◆ **WORK INSTRUCTION**
All lines between the start of the listing below and the line containing "Lemma result_not_both (m", inclusive, must be repeated exactly.

[[ MATERIAL FOR THIS TASK open ]]

Definition typed_data_wire (action address : str)
  (tys : OpenApi.SignEvmTypedDataFieldCriterionTypes) : OpenApi.Rule :=
  OpenApi.mkRule
    (OpenApi.mkRuleInstance OpenApi.SignEvmTypedDataRule action
       "signEvmTypedData"
       (Some [OpenApi.SignEvmTypedDataCriteriaInner
                (OpenApi.SignEvmTypedDataFieldCriterion "evmTypedDataField" tys
                   [ OpenApi.mkSignEvmTypedDataFieldCriterionConditionsInner
                       (OpenApi.EvmTypedAddressCondition [address] "in" "to");
                     OpenApi.mkSignEvmTypedDataFieldCriterionConditionsInner
                       (OpenApi.EvmTypedNumericalCondition "1000" "<"
                          "amount") ])])).

Definition example_types : Types.SignEvmTypedDataTypes :=
  Types.mkSignEvmTypedDataTypes
    {[ "Transfer" := [ ({[ "name" := "to"; "type" := "address" ]} : gmap str str);
                       {[ "name" := "amount"; "type" := "uint256" ]} ] ]}
    "Transfer".

(** ** Definitions used by the further properties *)

(** The errors of model construction and of attribute reads. *)
Definition is_model_error (e : exn) : bool :=
  match e with
  | ValidationError _ _ | AttributeError _ => true
  | _ => false
  end.

(** ** Tactics *)

(** Inversion of a lookup in a table written as a literal. *)
Ltac table_inv H :=
  repeat first
    [ apply lookup_singleton_Some in H as [<- <-]
    | apply lookup_insert_Some in H as [[<- <-]|[_ H]]
    | by rewrite lookup_empty in H ].

(** Membership in a list written as a literal. *)
Ltac list_member :=
  repeat first [apply list_elem_of_here | apply list_elem_of_further].

(** A lookup of a literal key in a table written as a literal. *)
Ltac table_lookup :=
  repeat first
    [ rewrite lookup_insert_eq
    | rewrite lookup_singleton_eq
    | rewrite lookup_insert_ne by discriminate ].

(** A lookup of a literal key in a table written as a literal, present or
    not. *)
Ltac table_eval :=
  repeat first
    [ rewrite lookup_insert_eq
    | rewrite lookup_singleton_eq
    | rewrite lookup_insert_ne by discriminate
    | rewrite lookup_singleton_ne by discriminate
    | rewrite lookup_empty ].

(** * Properties *)

(** ** The [result] monad and comprehensions *)

Section result_lemmas.
Context {A B : Type}.
Implicit Types (f : A → result B) (l : list A).

Lemma result_not_both (m : result B) : raises m → returns m → False.
Proof. intros [e ->] [a ?]; discriminate. Qed.

Lemma result_cases (m : result B) : returns m ∨ raises m.
Proof. destruct m; [left | right]; eexists; reflexivity. Qed.

Lemma mapM_result_cons f x l :
  mapM f (x :: l) = y ← f x; k ← mapM f l; mret (y :: k).
Proof. reflexivity. Qed.

Lemma mapM_result_app f l1 l2 :
  mapM f (l1 ++ l2) = r1 ← mapM f l1; r2 ← mapM f l2; mret (r1 ++ r2).
Proof.
  induction l1 as [|x l1 IH]; simpl.
  - destruct (mapM f l2); reflexivity.
  - destruct (f x) as [y|e]; simpl; [|reflexivity].
    rewrite IH. destruct (mapM f l1); simpl; [|reflexivity].
    destruct (mapM f l2); reflexivity.
Qed.

(** The comprehension raises what its first raising element raises. *)
Lemma mapM_result_first_raise f l1 x l2 r1 e :
  mapM f l1 = Ok r1 → f x = Raise e → mapM f (l1 ++ x :: l2) = Raise e.
Proof.
  intros H1 Hx. rewrite mapM_result_app, H1. simpl. rewrite Hx. reflexivity.
Qed.

Lemma mapM_result_raises f l : raises (mapM f l) ↔ Exists (λ x, raises (f x)) l.
Proof.
  induction l as [|x l IH]; simpl.
  - split; [intros [e ?]; discriminate | intros H; inversion H].
  - rewrite Exists_cons, <- IH. destruct (f x) as [y|e]; simpl.
    + destruct (mapM f l) as [k|e]; simpl.
      * split; [intros [? ?]; discriminate|].
        intros [[? ?]|[? ?]]; discriminate.
      * split; [intros _; right|intros _]; eexists; reflexivity.
    + split; [intros _; left|intros _]; eexists; reflexivity.
Qed.

(** The error of a raising comprehension is that of one of its elements. *)
Lemma mapM_result_raise_inv f l e :
  mapM f l = Raise e → ∃ x, x ∈ l ∧ f x = Raise e.
Proof.
  induction l as [|x l IH]; simpl; [discriminate|].
  destruct (f x) as [y|e'] eqn:Hx; simpl.
  - destruct (mapM f l) as [k|e'']; simpl; [discriminate|].
    intros [= ->]. destruct IH as (x' & ? & ?); [reflexivity|].
    exists x'. split; [by right | done].
  - intros [= ->]. exists x. split; [by left | done].
Qed.

Lemma mapM_result_ok f (g : A → B) l :
  Forall (λ x, f x = Ok (g x)) l → mapM f l = Ok (map g l).
Proof.
  induction 1 as [|x l Hx _ IH]; simpl; [reflexivity|].
  rewrite Hx. simpl. rewrite IH. reflexivity.
Qed.

End result_lemmas.

Lemma dict_mapM_ok {A B} (f : A → result B) (g : A → B) (d : gmap str A) :
  map_Forall (λ _ v, f v = Ok (g v)) d → dict_mapM f d = Ok (g <$> d).
Proof.
  intros Hd. unfold dict_mapM.
  rewrite (mapM_result_ok _ (prod_map id g)).
  - simpl. f_equal. rewrite <- (list_to_map_to_list d) at 2.
    rewrite list_to_map_fmap. reflexivity.
  - apply Forall_forall. intros [k v] Hkv. simpl.
    apply elem_of_map_to_list in Hkv. rewrite (Hd k v Hkv). reflexivity.
Qed.

(** ** The loops as comprehensions *)

Lemma request_criteria_loop_cons builders operation c todo criteria :
  RequestTransformer.criteria_loop builders operation (c :: todo) criteria =
  built ← request_criterion builders operation c;
  RequestTransformer.criteria_loop builders operation todo (criteria ++ [built]).
Proof.
  cbn [RequestTransformer.criteria_loop]. unfold request_criterion.
  by destruct (builders !! Types.type c).
Qed.

Lemma request_criteria_loop builders operation todo criteria :
  RequestTransformer.criteria_loop builders operation todo criteria =
  built ← mapM (request_criterion builders operation) todo;
  mret (criteria ++ built).
Proof.
  revert criteria. induction todo as [|c todo IH]; intros criteria.
  - simpl. by rewrite app_nil_r.
  - rewrite request_criteria_loop_cons, mapM_result_cons.
    destruct (request_criterion builders operation c) as [w|e];
      simpl; [|reflexivity].
    rewrite IH. destruct (mapM _ todo); simpl; [|reflexivity].
    by rewrite <- app_assoc.
Qed.

Lemma request_rules_loop_cons r todo rules :
  RequestTransformer.rules_loop (r :: todo) rules =
  built ← request_rule r; RequestTransformer.rules_loop todo (rules ++ [built]).
Proof.
  cbn [RequestTransformer.rules_loop]. unfold request_rule.
  destruct (RequestTransformer.openapi_criterion_mapping !! _)
    as [builders|]; [|reflexivity].
  destruct (RequestTransformer.openapi_rule_mapping !! _)
    as [cls|]; [|reflexivity].
  destruct (Types.criteria r) as [cs|]; [|reflexivity].
  rewrite request_criteria_loop. simpl.
  by destruct (mapM _ cs).
Qed.

Lemma request_rules_loop todo rules :
  RequestTransformer.rules_loop todo rules =
  built ← mapM request_rule todo; mret (rules ++ built).
Proof.
  revert rules. induction todo as [|r todo IH]; intros rules.
  - simpl. by rewrite app_nil_r.
  - rewrite request_rules_loop_cons, mapM_result_cons.
    destruct (request_rule r) as [w|e]; simpl; [|reflexivity].
    rewrite IH. destruct (mapM _ todo); simpl; [|reflexivity].
    by rewrite <- app_assoc.
Qed.

Lemma to_wire_mapM rules : to_wire rules = mapM request_rule rules.
Proof.
  unfold RequestTransformer.map_request_rules_to_openapi_format.
  rewrite request_rules_loop. by destruct (mapM _ rules).
Qed.

Lemma response_criteria_loop_cons constructors c todo criteria :
  ResponseTransformer.criteria_loop constructors (c :: todo) criteria =
  built ← response_criterion constructors c;
  ResponseTransformer.criteria_loop constructors todo (criteria ++ [built]).
Proof.
  cbn [ResponseTransformer.criteria_loop]. unfold response_criterion.
  by destruct (constructors !! _).
Qed.

Lemma response_criteria_loop constructors todo criteria :
  ResponseTransformer.criteria_loop constructors todo criteria =
  built ← mapM (response_criterion constructors) todo;
  mret (criteria ++ built).
Proof.
  revert criteria. induction todo as [|c todo IH]; intros criteria.
  - simpl. by rewrite app_nil_r.
  - rewrite response_criteria_loop_cons, mapM_result_cons.
    destruct (response_criterion constructors c) as [w|e];
      simpl; [|reflexivity].
    rewrite IH. destruct (mapM _ todo); simpl; [|reflexivity].
    by rewrite <- app_assoc.
Qed.

Lemma response_rules_loop_cons r todo rules :
  ResponseTransformer.rules_loop (r :: todo) rules =
  built ← response_rule r; ResponseTransformer.rules_loop todo (rules ++ [built]).
Proof.
  cbn [ResponseTransformer.rules_loop]. unfold response_rule. cbv zeta.
  destruct (ResponseTransformer.response_criterion_mapping !! _)
    as [constructors|]; [|reflexivity].
  destruct (ResponseTransformer.response_rule_mapping !! _)
    as [cls|]; [|reflexivity].
  destruct (OpenApi.criteria _) as [cs|]; [|reflexivity].
  rewrite response_criteria_loop. simpl.
  by destruct (mapM _ cs).
Qed.

Lemma response_rules_loop todo rules :
  ResponseTransformer.rules_loop todo rules =
  built ← mapM response_rule todo; mret (rules ++ built).
Proof.
  revert rules. induction todo as [|r todo IH]; intros rules.
  - simpl. by rewrite app_nil_r.
  - rewrite response_rules_loop_cons, mapM_result_cons.
    destruct (response_rule r) as [w|e]; simpl; [|reflexivity].
    rewrite IH. destruct (mapM _ todo); simpl; [|reflexivity].
    by rewrite <- app_assoc.
Qed.

Lemma from_wire_mapM rules : from_wire rules = mapM response_rule rules.
Proof.
  unfold ResponseTransformer.map_openapi_rules_to_response_format.
  rewrite response_rules_loop. by destruct (mapM _ rules).
Qed.

(** ** The dispatch tables *)

Lemma supported_operations_cases (operation : str) :
  operation ∈ supported_operations →
  operation = "sendEvmTransaction" ∨ operation = "signEvmTransaction"
  ∨ operation = "signEvmHash" ∨ operation = "signEvmMessage"
  ∨ operation = "signEvmTypedData" ∨ operation = "signSolTransaction".
Proof.
  unfold supported_operations. rewrite !elem_of_cons, elem_of_nil. tauto.
Qed.

Lemma request_mapping_unsupported (operation : str) :
  operation ∉ supported_operations →
  RequestTransformer.openapi_criterion_mapping !! operation = None.
Proof.
  intros Hn. unfold RequestTransformer.openapi_criterion_mapping.
  repeat (rewrite lookup_insert_ne;
          [|intros <-; apply Hn; unfold supported_operations; set_solver]).
  apply lookup_singleton_ne.
  intros <-; apply Hn; unfold supported_operations; set_solver.
Qed.

Lemma request_mapping_supported (operation : str) :
  operation ∈ supported_operations ↔
  is_Some (RequestTransformer.openapi_criterion_mapping !! operation).
Proof.
  split.
  - intros H. apply supported_operations_cases in H.
    destruct H as [->|[->|[->|[->|[->| ->]]]]]; eexists; reflexivity.
  - intros [b Hb]. destruct (decide (operation ∈ supported_operations)); [done|].
    rewrite request_mapping_unsupported in Hb; done.
Qed.

(** ** Error messages *)

Lemma unknown_operation_is_UnknownOperation operation :
  UnknownOperation (RequestTransformer.unknown_operation operation).
Proof. by exists operation. Qed.

Lemma unknown_criterion_type_is_UnknownCriterionType type operation :
  UnknownCriterionType (RequestTransformer.unknown_criterion_type type operation).
Proof. by exists (type +++ " for operation " +++ operation). Qed.

Lemma response_unknown_criterion_type_is_UnknownCriterionType type :
  UnknownCriterionType (ResponseTransformer.unknown_criterion_type type).
Proof. by exists type. Qed.

(** The two messages differ at their ninth character. *)
Lemma UnknownOperation_not_UnknownCriterionType e :
  UnknownOperation e → UnknownCriterionType e → False.
Proof.
  intros [[op] ->] [[rest] H]. unfold str_app in H. simpl in H. discriminate.
Qed.

(** ** C2: unknown operations *)

(** What a single rule with a supported operation can raise is never
    [UnknownOperation]. *)
Lemma request_criterion_not_UnknownOperation builders operation c e :
  (∀ ty build, builders !! ty = Some build →
     ∀ c e, build c = Raise e → ¬ UnknownOperation e) →
  request_criterion builders operation c = Raise e → ¬ UnknownOperation e.
Proof.
  intros Hb. unfold request_criterion.
  destruct (builders !! Types.type c) as [build|] eqn:Hl.
  - by eapply Hb.
  - intros [= <-] Hu. eapply UnknownOperation_not_UnknownCriterionType; [done|].
    apply unknown_criterion_type_is_UnknownCriterionType.
Qed.

(** ** The entries of the tables *)

Lemma request_entries_spec operation type build :
  (operation, type, build) ∈ request_entries ↔
  ∃ builders,
    RequestTransformer.openapi_criterion_mapping !! operation = Some builders
    ∧ builders !! type = Some build.
Proof.
  unfold request_entries. rewrite list_elem_of_bind. split.
  - intros ([op builders] & Hin & Hop). apply elem_of_map_to_list in Hop.
    apply list_elem_of_bind in Hin as ([ty b] & Hin & Hty).
    apply elem_of_map_to_list in Hty. apply list_elem_of_singleton in Hin.
    injection Hin as -> -> ->. eauto.
  - intros (builders & Hop & Hty). exists (operation, builders). split.
    + apply list_elem_of_bind. exists (type, build). split.
      * by apply list_elem_of_singleton.
      * by apply elem_of_map_to_list.
    + by apply elem_of_map_to_list.
Qed.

[[ MATERIAL FOR THIS TASK closed ]]

◆ **OUTPUT**
Definition typed_data_wire (action address : str)
  (tys : OpenApi.SignEvmTypedDataFieldCriterionTypes) : OpenApi.Rule :=
  OpenApi.mkRule
    (OpenApi.mkRuleInstance OpenApi.SignEvmTypedDataRule action
       "signEvmTypedData"
       (Some [OpenApi.SignEvmTypedDataCriteriaInner
                (OpenApi.SignEvmTypedDataFieldCriterion "evmTypedDataField" tys
                   [ OpenApi.mkSignEvmTypedDataFieldCriterionConditionsInner
                       (OpenApi.EvmTypedAddressCondition [address] "in" "to");
                     OpenApi.mkSignEvmTypedDataFieldCriterionConditionsInner
                       (OpenApi.EvmTypedNumericalCondition "1000" "<"
                          "amount") ])])).

Definition example_types : Types.SignEvmTypedDataTypes :=
  Types.mkSignEvmTypedDataTypes
    {[ "Transfer" := [ ({[ "name" := "to"; "type" := "address" ]} : gmap str str);
                       {[ "name" := "amount"; "type" := "uint256" ]} ] ]}
    "Transfer".

(** ** Definitions used by the further properties *)

(** The errors of model construction and of attribute reads. *)
Definition is_model_error (e : exn) : bool :=
  match e with
  | ValidationError _ _ | AttributeError _ => true
  | _ => false
  end.

(** ** Tactics *)

(** Inversion of a lookup in a table written as a literal. *)
Ltac table_inv H :=
  repeat first
    [ apply lookup_singleton_Some in H as [<- <-]
    | apply lookup_insert_Some in H as [[<- <-]|[_ H]]
    | by rewrite lookup_empty in H ].

(** Membership in a list written as a literal. *)
Ltac list_member :=
  repeat first [apply list_elem_of_here | apply list_elem_of_further].

(** A lookup of a literal key in a table written as a literal. *)
Ltac table_lookup :=
  repeat first
    [ rewrite lookup_insert_eq
    | rewrite lookup_singleton_eq
    | rewrite lookup_insert_ne by discriminate ].

(** A lookup of a literal key in a table written as a literal, present or
    not. *)
Ltac table_eval :=
  repeat first
    [ rewrite lookup_insert_eq
    | rewrite lookup_singleton_eq
    | rewrite lookup_insert_ne by discriminate
    | rewrite lookup_singleton_ne by discriminate
    | rewrite lookup_empty ].

(** * Properties *)

(** ** The [result] monad and comprehensions *)

Section result_lemmas.
Context {A B : Type}.
Implicit Types (f : A → result B) (l : list A).

Lemma result_not_both (m : result B) : raises m → returns m → False.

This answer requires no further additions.